Does the way you define love make the difference clear to you?
I get to think about how I define love in a relational context a lot because I teach Parenting the Love & Logic Way and I practice the skills of Love & Logic in my own home. I have a great memory of one of my children who responded to my parenting experiment with the assessment, “Mom, I get the logic part, but I’m not feeling the love.” It was a timely reminder that all the skills of Love & Logic are dependent on an empathic connection to our child(ren) – one that is both expressed and received. If I feel like I’m being empathic, but my child doesn’t feel it, then we don’t have an empathic connection.
Over and over again in the stories of Jesus, we read that Jesus listened to people, saw them, and responded to their needs. Jesus modeled what happens when we offer authentic empathic connection. And people are healed of all sorts of affliction. In Matthew 9:18-26 we read about Jesus tending to the critical family concerns of a leader in the synagogue. “My daughter has just died; but come and lay your hand on her, and she will live.” (Mt 9:18c, NRSV) Then suddenly an unknown and unclean woman touches the hem of Jesus’ garment. Culturally Jesus had every right and reason to dismiss the woman, and yet he turned, and seeing her he said, “Take heart, daughter; your faith has made you well.” (Mt 9:22a, NRSV) The Greek word translated as seeing includes the concept of perceiving and understanding, not simply viewing. Jesus modeled empathic connection. He perceived and understood. He showed us how to pause from a very important task, turn and give full attention to an unexpected disruption, attend to the needs discovered in the disruption, and return to the task.
Frequently I find it easier to follow Jesus’ teaching when I’m among acquaintances or strangers as Jesus was in this text than I do when I’m in my own home. But could it be that it’s just as important, maybe even more important, to follow this teaching in our own homes?
How important do you think it is that we perceive, understand, and connect with the members of our own family?

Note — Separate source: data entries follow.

(** [transform] in terms of the store-free loop. *)
Lemma transform_run self X h t df :
  transformers h !! self = Some t →
  frames h !! X = Some df →
  transform call map_infer self X h =
  match collect_columns call map_infer (_pipeline t) df (select_columns t df) []
  with
  | Ok funcs =>
      if negb (forallb is_str_label funcs.*1) then
        (h, Raise (Exn TypeError "keywords must be strings"))
      else if bool_decide (LStr "self" ∈ funcs.*1) then
        (h, Raise (Exn TypeError
                     "assign() got multiple values for argument 'self'"))
      else
        match df_assign_cols df funcs with
        | Ok data =>
            (MkHeap (transformers h)
               (<[fresh (dom (frames h)) := data]> (frames h)),
             Ok (fresh (dom (frames h))))
        | Raise e => (h, Raise e)
        end
  | Raise e => (h, Raise e)
  end.
Proof.
  intros Ht HX. unfold transform.
  rewrite (bind_ok _ _ _ _ _ (get_transformer_some _ _ _ Ht)).
  rewrite (bind_ok _ _ _ _ _ (get_frame_some _ _ _ HX)).
  unfold bind at 1. rewrite (column_loop_run _ _ _ _ _ _ _ Ht HX).
  destruct (collect_columns _ _ _ _ _ _) as [funcs|e]; [|done].
  unfold df_assign. destruct (negb _); [done|].
  destruct (bool_decide _); [done|].
  rewrite (bind_ok _ _ _ _ _ (get_frame_some _ _ _ HX)), bind_lift.
  by destruct (df_assign_cols df funcs).
Qed.


Lemma map_result_first_error (g : pyval → result pyval) cells :
  match first_error g cells with
  | Some e => map_result g cells = Raise e
  | None => ∃ vs, map_result g cells = Ok vs
  end.
Proof.
  induction cells as [|v cells IH]; simpl; [by eexists|].
  destruct (g v) as [v'|e]; simpl; [|done].
  destruct (first_error g cells) as [e|].
  - by rewrite IH.
  - destruct IH as [vs ->]. by eexists.
Qed.


(** A column maps to the column inferred from the results of the steps,
    unless the steps raise on a cell. *)
Lemma mapped_series_first_error steps s :
  mapped_series call map_infer steps s =
  match first_error (composition call steps) (s_values s) with
  | Some e => Raise e
  | None => Ok (mapped_or_same call map_infer steps s)
  end.
Proof.
  pose proof (map_result_first_error (composition call steps) (s_values s)) as H.
  destruct (first_error (composition call steps) _) as [e|].
  - unfold mapped_series. by rewrite H.
  - destruct H as [vs Hvs]. unfold mapped_or_same, mapped_series.
    by rewrite Hvs.
Qed.
Lemma callback_failure_commits_nothing_witness :
  db (snd (callback ∅ (Encodes (PDict [("origin", PStr "hospital_b")]))
             (idle {[1 := jane_row_t1]}))) = db (idle {[1 := jane_row_t1]}).
Proof.
  apply (callback_failure_commits_nothing ∅ (Encodes (PDict [("origin", PStr "hospital_b")]))
           (KeyError "action") (idle {[1 := jane_row_t1]})).
  vm_compute. reflexivity.
Defined.

(** ** Events of an unknown action *)

(** X7. An event of another node whose action is none of [add_or_update],
    [delete] and [delete_all] is silently ignored: the callback returns
    normally, its only session call is the teardown, and the committed table
    is unchanged. *)
Theorem unknown_action_ignored (environ : gmap string string) d v a (w : world) :
  dict_get d "origin" = Some v ->
  py_eq_str v (HOSPITAL_ID environ) = false ->
  dict_get d "action" = Some a ->
  py_eq_str a "add_or_update" = false ->
  py_eq_str a "delete" = false ->
  py_eq_str a "delete_all" = false ->
  callback environ (Encodes (PDict d)) w =
  (Ok tt, mk_world (db w) (db w) [] (clock w) (exchange w) (broker_up w)
            (trace w ++ [OpRemove])).
Proof.
  intros Ho Hv Ha H1 H2 H3.
  apply (callback_remote_run environ d v w (Ok tt) (new_session w) Ho Hv).
  unfold callback_apply, subscript. rewrite Ha.
  cbv beta iota zeta delta [bind ret]. now rewrite H1, H2, H3.
Qed.

Lemma unknown_action_ignored_witness :
  callback ∅ (Encodes (PDict (event_of "upsert" 1 "Jane" 40 "flu" "2026-03-01T08:00:00"
                                "hospital_b"))) (idle ∅) =
  (Ok tt, mk_world (db (idle ∅)) (db (idle ∅)) [] (clock (idle ∅)) (exchange (idle ∅))
            (broker_up (idle ∅)) (trace (idle ∅) ++ [OpRemove])).
Proof.
  apply (unknown_action_ignored ∅
           (event_of "upsert" 1 "Jane" 40 "flu" "2026-03-01T08:00:00" "hospital_b")
           (PStr "hospital_b") (PStr "upsert") (idle ∅)); reflexivity.
Defined.

(** ** The consuming loop *)

Lemma acks_app a b : acks (a ++ b) = (acks a + acks b)%nat.
Proof. unfold acks. now rewrite List.filter_app, length_app. Qed.

Lemma acks_none ops : Forall (fun o => o <> OpAck) ops -> acks ops = 0%nat.
Proof.
  unfold acks. induction 1 as [|o ops Ho _ IH]; [reflexivity|].
  cbn. destruct o; cbn; try assumption. now contradiction Ho.
Qed.

Lemma start_consuming_app (environ : gmap string string) auto_ack q1 q2 (w : world) :
  start_consuming environ auto_ack (q1 ++ q2) w =
  bind (start_consuming environ auto_ack q1)
       (fun _ => start_consuming environ auto_ack q2) w.
Proof.
  revert w. induction q1 as [|b q1 IH]; intros w; [reflexivity|].
  cbn [app start_consuming]. unfold bind at 1 2 3.
  destruct (on_message environ auto_ack b w) as [[[]|e|] w1]; [|reflexivity|reflexivity].
  apply IH.
Qed.

(** X8. A queue of valid events is consumed to its end without an
    exception, and the trace gains exactly one acknowledgement for each
    message. *)
Theorem consumer_valid_queue (environ : gmap string string) queue : forall w,
  Forall valid_body queue ->
  fst (start_consumer environ queue w) = Ok tt /\
  exists ops,
    trace (snd (start_consumer environ queue w)) = (trace w ++ ops)%list /\
    acks ops = length queue.
Proof.
  unfold start_consumer.
  induction queue as [|b queue IH]; intros w Hq.
  - split; [reflexivity|]. exists []. cbn. now rewrite app_nil_r.
  - inversion Hq as [|? ? [d [-> Hd]] Hq']; subst.
    cbn [start_consuming]. unfold on_message.
    cbv beta iota zeta delta [bind log].
    set (w0 := mk_world (db w) (txn w) (heap w) (clock w) (exchange w) (broker_up w)
                (trace w ++ [OpAck])).
    pose proof (callback_valid_returns environ d w0 Hd) as Hok.
    destruct (ack_free_callback environ (Encodes (PDict d)) w0) as [ops [E F]].
    destruct (callback environ (Encodes (PDict d)) w0) as [r w1]; cbn in Hok, E; subst r.
    destruct (IH w1 Hq') as [Hfst [ops' [E' N']]].
    split; [assumption|].
    exists (OpAck :: ops ++ ops')%list. split.
    + rewrite E', E. cbn. now rewrite <- !app_assoc.
    + change (OpAck :: ops ++ ops')%list with ([OpAck] ++ ops ++ ops')%list.
      rewrite !acks_app, (acks_none ops F), N'. reflexivity.
Qed.

Lemma consumer_valid_queue_witness :
  fst (start_consumer ∅ [Encodes (PDict jane_t1); Encodes (PDict jane_deleted)] (idle ∅))
    = Ok tt /\
  exists ops,
    trace (snd (start_consumer ∅ [Encodes (PDict jane_t1); Encodes (PDict jane_deleted)]
                  (idle ∅))) = (trace (idle ∅) ++ ops)%list /\
    acks ops = length [Encodes (PDict jane_t1); Encodes (PDict jane_deleted)].
Proof.
  apply (consumer_valid_queue ∅ [Encodes (PDict jane_t1); Encodes (PDict jane_deleted)]
           (idle ∅)).
  repeat constructor.
  - exists jane_t1. split; [reflexivity|].
    apply (valid_upsert jane_t1 1 "Jane" 40 "flu" "2026-03-01T08:00:00" t1).
    + exists (PStr "hospital_b"). reflexivity.
    + split; vm_compute; reflexivity.
    + reflexivity.
  - exists jane_deleted. split; [reflexivity|].
    apply (valid_delete jane_deleted 1).
    + exists (PStr "hospital_b"). reflexivity.
    + split; reflexivity.
Defined.

(** ** The callback as a function of the committed table *)

Lemma valid_has_effect (environ : gmap string string) d :
  valid_event d -> exists eff, has_effect environ d eff.
Proof.
  intros Hv.
  assert (exists v, dict_get d "origin" = Some v) as [v Ho].
  { destruct Hv as [? ? ? ? ? ? [v Hv] _ _|? [v Hv] _|[v Hv] _]; eauto. }
  destruct (py_eq_str v (HOSPITAL_ID environ)) eqn:Hown.
  { exists Nop. eapply effect_own; eauto. }
  destruct Hv as [z n a g s t _ Hu Ha|z _ Hd|_ Hd].
  - eexists. eapply effect_upsert; eauto.
  - eexists. eapply effect_delete; eauto.
  - eexists. eapply effect_delete_all; eauto.
Qed.

Lemma callback_has_effect (environ : gmap string string) d eff (w : world) :
  has_effect environ d eff ->
  fst (callback environ (Encodes (PDict d)) w) = Ok tt /\
  db (snd (callback environ (Encodes (PDict d)) w)) = run_effect eff (db w).
Proof.
  intros [v Ho Hv|v z n a g s t Ho Hv Hu Ha|v z Ho Hv Hd|v Ho Hv Hd]; cbn [run_effect].
  - now rewrite (callback_own environ d v w Ho Hv).
  - destruct (db w !! z) as [r|] eqn:Hz.
    + now rewrite (callback_upsert_present environ d v z _ _ _ s t w r Ho Hv Hu Hz).
    + now rewrite (callback_upsert_absent environ d v z n a g s t w Ho Hv Hu Ha Hz).
  - destruct (db w !! z) as [r|] eqn:Hz.
    + now rewrite (callback_delete_present environ d v z w r Ho Hv Hd Hz).
    + rewrite (callback_delete_absent environ d v z w Ho Hv Hd Hz). cbn.
      split; [reflexivity|]. symmetry. now apply delete_id.
  - now rewrite (callback_delete_all environ d v w Ho Hv Hd).
Qed.

(** A queue of valid events, as the list of their effects. *)
Lemma start_consumer_effects (environ : gmap string string) queue :
  Forall valid_body queue ->
  exists effs,
    Forall2 (fun b eff => exists d, b = Encodes (PDict d) /\ has_effect environ d eff)
            queue effs /\
    forall w,
      fst (start_consumer environ queue w) = Ok tt /\
      db (snd (start_consumer environ queue w)) = run_effects effs (db w).
Proof.
  intros Hq. unfold start_consumer.
  induction Hq as [|b queue [d [-> Hd]] _ [effs [HF IH]]].
  - exists []. split; [constructor|]. intros w. split; reflexivity.
  - destruct (valid_has_effect environ d Hd) as [eff He].
    exists (eff :: effs). split; [constructor; eauto|].
    intros w. cbn [start_consuming]. unfold on_message.
    cbv beta iota zeta delta [bind log].
    set (w0 := mk_world (db w) (txn w) (heap w) (clock w) (exchange w) (broker_up w)
                (trace w ++ [OpAck])).
    destruct (callback_has_effect environ d eff w0 He) as [Hok Hdb].
    destruct (callback environ (Encodes (PDict d)) w0) as [r w1]; cbn in Hok, Hdb; subst r.
    destruct (IH w1) as [Hfst Hrun]. split; [assumption|].
    rewrite Hrun, Hdb. reflexivity.
Qed.

Lemma run_effect_lookup eff m k :
  run_effect eff m !! k = step_entry eff k (m !! k).
Proof.
  destruct eff as [|z r|z|]; cbn.
  - reflexivity.
  - destruct (decide (z = k)) as [->|Hne].
    + destruct (m !! k) eqn:E; [assumption|]. apply lookup_insert_eq.
    + destruct (m !! z); [reflexivity|]. now apply lookup_insert_ne.
  - destruct (decide (z = k)) as [->|Hne].
    + apply lookup_delete_eq.
    + now apply lookup_delete_ne.
  - apply lookup_empty.
Qed.

Lemma run_effects_lookup effs : forall m k,
  run_effects effs m !! k = foldl (fun o eff => step_entry eff k o) (m !! k) effs.
Proof.
  unfold run_effects. induction effs as [|eff effs IH]; intros m k; cbn; [reflexivity|].
  now rewrite IH, run_effect_lookup.
Qed.

(** On one entry a sequence of effects is the identity, a fill-if-empty or a
    constant. *)
Lemma entry_steps_shape effs k :
  let F := fun o => foldl (fun o eff => step_entry eff k o) o effs in
  (forall o, F o = o) \/
  (exists r, forall o, F o = match o with Some _ => o | None => Some r end) \/
  (exists c, forall o, F o = c).
Proof.
  cbv zeta. induction effs as [|eff effs IH] using rev_ind; [now left|].
  setoid_rewrite foldl_snoc.
  destruct eff as [|z r|z|]; cbn [step_entry].
  - assumption.
  - destruct (decide (z = k)) as [_|_]; [|assumption].
    destruct IH as [Hi|[[r' Hf]|[c Hc]]].
    + right; left. exists r. intros o. now rewrite Hi.
    + right; left. exists r'. intros o. rewrite Hf. now destruct o.
    + right; right. exists (match c with Some _ => c | None => Some r end).
      intros o. now rewrite Hc.
  - destruct (decide (z = k)) as [_|_]; [|assumption].
    right; right. now exists None.
  - right; right. now exists None.
Qed.

Lemma run_effects_twice effs m : run_effects effs (run_effects effs m) = run_effects effs m.
Proof.
  apply map_eq. intros k. rewrite !run_effects_lookup.
  destruct (entry_steps_shape effs k) as [Hi|[[r Hf]|[c Hc]]].
  - now rewrite !Hi.
  - rewrite !Hf. now destruct (m !! k).
  - now rewrite !Hc.
Qed.

(** X9. Redelivery of a whole batch: a queue of valid events consumed a
    second time, after it was consumed once, leaves the committed table as
    the first pass left it. *)
Theorem queue_redelivery_harmless (environ : gmap string string) queue (w : world) :
  Forall valid_body queue ->
  let once := start_consumer environ queue w in
  let twice := start_consumer environ queue (snd once) in
  fst once = Ok tt /\ fst twice = Ok tt /\ db (snd twice) = db (snd once).
Proof.
  intros Hq. destruct (start_consumer_effects environ queue Hq) as [effs [_ H]].
  cbv zeta. destruct (H w) as [Hok1 Hdb1].
  destruct (H (snd (start_consumer environ queue w))) as [Hok2 Hdb2].
  repeat split; try assumption. rewrite Hdb2, Hdb1. apply run_effects_twice.
Qed.

Lemma queue_redelivery_harmless_witness :
  let once := start_consumer ∅ [Encodes (PDict jane_deleted); Encodes (PDict jane_t2)]
                (idle {[1 := jane_row_t1]}) in
  let twice := start_consumer ∅ [Encodes (PDict jane_deleted); Encodes (PDict jane_t2)]
                 (snd once) in
  fst once = Ok tt /\ fst twice = Ok tt /\ db (snd twice) = db (snd once).
Proof.
  apply (queue_redelivery_harmless ∅ [Encodes (PDict jane_deleted); Encodes (PDict jane_t2)]
           (idle {[1 := jane_row_t1]})).
  repeat constructor.
  - exists jane_deleted. split; [reflexivity|].
    apply (valid_delete jane_deleted 1).
    + exists (PStr "hospital_b"). reflexivity.
    + split; reflexivity.
  - exists jane_t2. split; [reflexivity|].
    apply (valid_upsert jane_t2 1 "Jane" 41 "pneumonia" "2026-03-02T08:00:00" t2).
    + exists (PStr "hospital_b"). reflexivity.
    + split; vm_compute; reflexivity.
    + reflexivity.
Defined.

I watched this scenario play out between a mother and her toddler one day. We were at a softball tournament. Mom was engaged in conversation with friends she had not seen in a long time. Her 2 year-old daughter would venture off to play with some new and exciting discovery at the ball park, always under the watchful eye of Mom. After a particular exciting adventure, daughter would return to connect with Mom. Without losing the cadence of her adult conversation, Mom would turn toward her daughter, offer a knowing smile, and pull her close. Satisfied, daughter would again venture off to play with some new and exciting discovery at the ball park. Watching that Mom and daughter model what a safe haven and secure base looks like in action warmed my heart. I was witnessing the energy of love, and that memory still makes me smile.
During this crazy busy holiday season, what would it take for you to listen to those in your family… really listen – so that you truly perceive, understand, and connect?
I find that I have to slow down – not just reduce the number of things I’m trying to do, but actually do those things more slowly. The neurobiology of the emotion of love is just slightly slower than the neurobiology of lust, fear, or rage. To receive it’s signals, I have to wait – one deep breath, sometimes another, maybe even three. And I feel love in my heart, not my gut; so I can be more confident that my actions are loving when I feel connected at the level of my heart. Where do you feel the emotion of love in your body?
This week, when you notice frustration building in your body because of an unexpected interruption, take a deep breath – maybe two or three. Make eye contact with the source of the disruption and try to perceive and understand his/her need.
And consider the possibility that the best gifts we can give someone this holiday season are:
- the gift of our presence
- the gift of compassion
- the gift of listening.
Give someone one of these gifts this week (you don’t even have to tell him/her), and pay attention to the energy between you. What did you notice?